As lockdown fatigue continues to set in, governors will pay higher political costs for imposing restrictions. This trend can already be seen in California, where Governor Gavin Newsom’s continued stay-at-home orders and school closures have fueled a substantial recall election bid against him. What was once seen as an acceptable cost is increasingly regarded as an unsustainable infringement on rights.

What the high political cost of lockdowns means for those of us outside the governors’ mansions is that the political incentive structures are stacked against effective lockdown policy. Because the popularity of restrictions is inversely proportional to their efficacy, policymakers seeking public approval will institute lockdowns when they are least necessary and lift them where the virus is worst. Recognizing the problem doesn’t fix it, but it might allow you to better see through political grandstanding.

Weighing the Balance

There’s a toxic discourse that casts COVID-19 policy as a matter of pure science. It isn’t. When restrictions represent trade-offs between public health and economic welfare, policy should be informed not only by science but also by economics and moral reasoning. Science can explain how the virus spreads, its transmission rate and the effectiveness of masking, but it can’t weigh conflicting needs and priorities for the public. Claiming otherwise is a rhetorical power-play to stifle debate.

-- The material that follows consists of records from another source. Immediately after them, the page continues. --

(** X5: [unify] only ever calls [set]: whatever the answer, the map stays
    in key order and a variable that was bound before is bound
    afterwards, to a term that is not the null pointer if none was. *)
Theorem unify_only_adds_bindings
    (t0 t1 : Term) (m m' : Lang.Mapping) (b : bool) :
  Lang.unify t0 t1 m = Some (b, m') ->
  (StdMap.ordered m = true -> StdMap.ordered m' = true)
  /\ (forall x, Lang.contains m x = true -> Lang.contains m' x = true)
  /\ ((forall x, Lang.contains m x = true -> Lang.get m x <> None) ->
      forall x, Lang.contains m' x = true -> Lang.get m' x <> None).
Proof.
  apply (@unify_keeps (fun m m' =>
    (StdMap.ordered m = true -> StdMap.ordered m' = true)
    /\ (forall x, Lang.contains m x = true -> Lang.contains m' x = true)
    /\ ((forall x, Lang.contains m x = true -> Lang.get m x <> None) ->
        forall x, Lang.contains m' x = true -> Lang.get m' x <> None))).
  - intros m0. split; [auto|]. split; auto.
  - intros m1 m2 m3 (Ho1 & Hc1 & Hn1) (Ho2 & Hc2 & Hn2).
    split; [auto|]. split; auto.
  - intros m0 x t. split; [apply Lang_ordered_set|].
    unfold Lang.contains, Lang.get. split.
    + intros y. rewrite Lang_find_set. destruct (String.eqb y x); auto.
    + intros Hn y. rewrite Lang_find_set.
      destruct (String.eqb y x); [discriminate|]. apply Hn.
Qed.

Lemma unify_only_adds_bindings_witness :
  let t0 := Predicate_of "f" [Variable_ "X"; StringTerm "a"] in
  let t1 := Predicate_of "f" [StringTerm "b"; StringTerm "c"] in
  let m := [("W", Some TopTerm)] in
  let m' := [("W", Some TopTerm); ("X", Some (StringTerm "b"))] in
  (StdMap.ordered m = true -> StdMap.ordered m' = true)
  /\ (forall x, Lang.contains m x = true -> Lang.contains m' x = true)
  /\ ((forall x, Lang.contains m x = true -> Lang.get m x <> None) ->
      forall x, Lang.contains m' x = true -> Lang.get m' x <> None).
Proof.
  apply (@unify_only_adds_bindings
           (Predicate_of "f" [Variable_ "X"; StringTerm "a"])
           (Predicate_of "f" [StringTerm "b"; StringTerm "c"])
           [("W", Some TopTerm)]
           [("W", Some TopTerm); ("X", Some (StringTerm "b"))] false).
  reflexivity.
Defined.

Lemma unify_ground (t0 : Term) :
  forall t1 m b m',
    isGround t0 = true -> isGround t1 = true ->
    Lang.unify t0 t1 m = Some (b, m') -> m' = m.
Proof.
  induction t0 as [x|i a IH| | | | |e IH| |] using Term_nested_ind;
    intros t1 m b m' Hg0 Hg1;
    try (destruct t1; try discriminate Hg1; cbn [Lang.unify];
         intros H; injection H as _ <-; reflexivity).
  - discriminate Hg0.
  - destruct t1 as [x1|p1 a1| | | | | | |]; try discriminate Hg1;
      try (cbn [Lang.unify]; intros H; injection H as _ <-; reflexivity).
    rewrite unify_Predicate. generalize (arity i) as n.
    cbn [isGround] in Hg0, Hg1. revert a1 m Hg1.
    induction IH as [|x0 r0 Hx0 Hr0 IHr]; intros a1 m Hg1 [|n];
      cbn [unify_args]; intros H; try discriminate H;
      try (injection H as _ <-; reflexivity).
    destruct a1 as [|x1 r1]; [discriminate H|].
    cbn [forallb] in Hg0, Hg1.
    apply andb_true_iff in Hg0. destruct Hg0 as [Hgx0 Hgr0].
    apply andb_true_iff in Hg1. destruct Hg1 as [Hgx1 Hgr1].
    destruct (Lang.unify x0 x1 m) as [[[|] m1]|] eqn:E; [| |discriminate H].
    + rewrite (Hx0 x1 m true m1 Hgx0 Hgx1 E) in H.
      apply (IHr Hgr0 r1 m Hgr1 n H).
    + injection H as _ <-. apply (Hx0 x1 m false m1 Hgx0 Hgx1 E).
Qed.

(** X6: the unifier of two ground terms binds nothing, and where it
    exists [apply()] returns the first term. *)
Theorem unifier_of_ground_terms_is_empty
    (t0 t1 : Term) (sigma : Lang.Unifier) :
  isGround t0 = true -> isGround t1 = true ->
  Lang.Unifier_new t0 t1 = Some sigma ->
  Lang.mapping_ sigma = []
  /\ (Lang.exists_ sigma = true -> Lang.Unifier_apply sigma = Some t0).
Proof.
  intros Hg0 Hg1. unfold Lang.Unifier_new.
  destruct (Lang.unify t0 t1 []) as [[b m]|] eqn:E; [|discriminate].
  intros H. injection H as <-. cbn.
  rewrite (@unify_ground t0 t1 [] b m Hg0 Hg1 E).
  split; [reflexivity|]. intros ->. reflexivity.
Qed.

Lemma unifier_of_ground_terms_is_empty_witness :
  let t0 := Predicate_of "f" [StringTerm "a"; LongTerm 3] in
  let t1 := Predicate_of "f" [StringTerm "a"; LongTerm 3] in
  let sigma := Lang.mkUnifier t0 t1 [] true in
  Lang.mapping_ sigma = []
  /\ (Lang.exists_ sigma = true -> Lang.Unifier_apply sigma = Some t0).
Proof.
  apply (@unifier_of_ground_terms_is_empty
           (Predicate_of "f" [StringTerm "a"; LongTerm 3])
           (Predicate_of "f" [StringTerm "a"; LongTerm 3])
           (Lang.mkUnifier
              (Predicate_of "f" [StringTerm "a"; LongTerm 3])
              (Predicate_of "f" [StringTerm "a"; LongTerm 3]) [] true));
    reflexivity.
Defined.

Goolsbee and Syverson’s paper captures the paradox at the heart of the lockdown debate: government restrictions are only effective to the extent they are unpopular and economically harmful. There’s no best-of-both-worlds middle ground that protects economic activity while also curbing viral spread.

Coming home to Florida for Christmas felt like a trip abroad, but the situation isn’t as different as it first seemed. Wheaton and Sarasota are dealing with the same virus and the same trade-offs, but they’ve weighed risks differently. You can have health or wealth, but you can’t have both. 2020 has forced states into choosing the lesser of two evils; hopefully, 2021 will eliminate the need.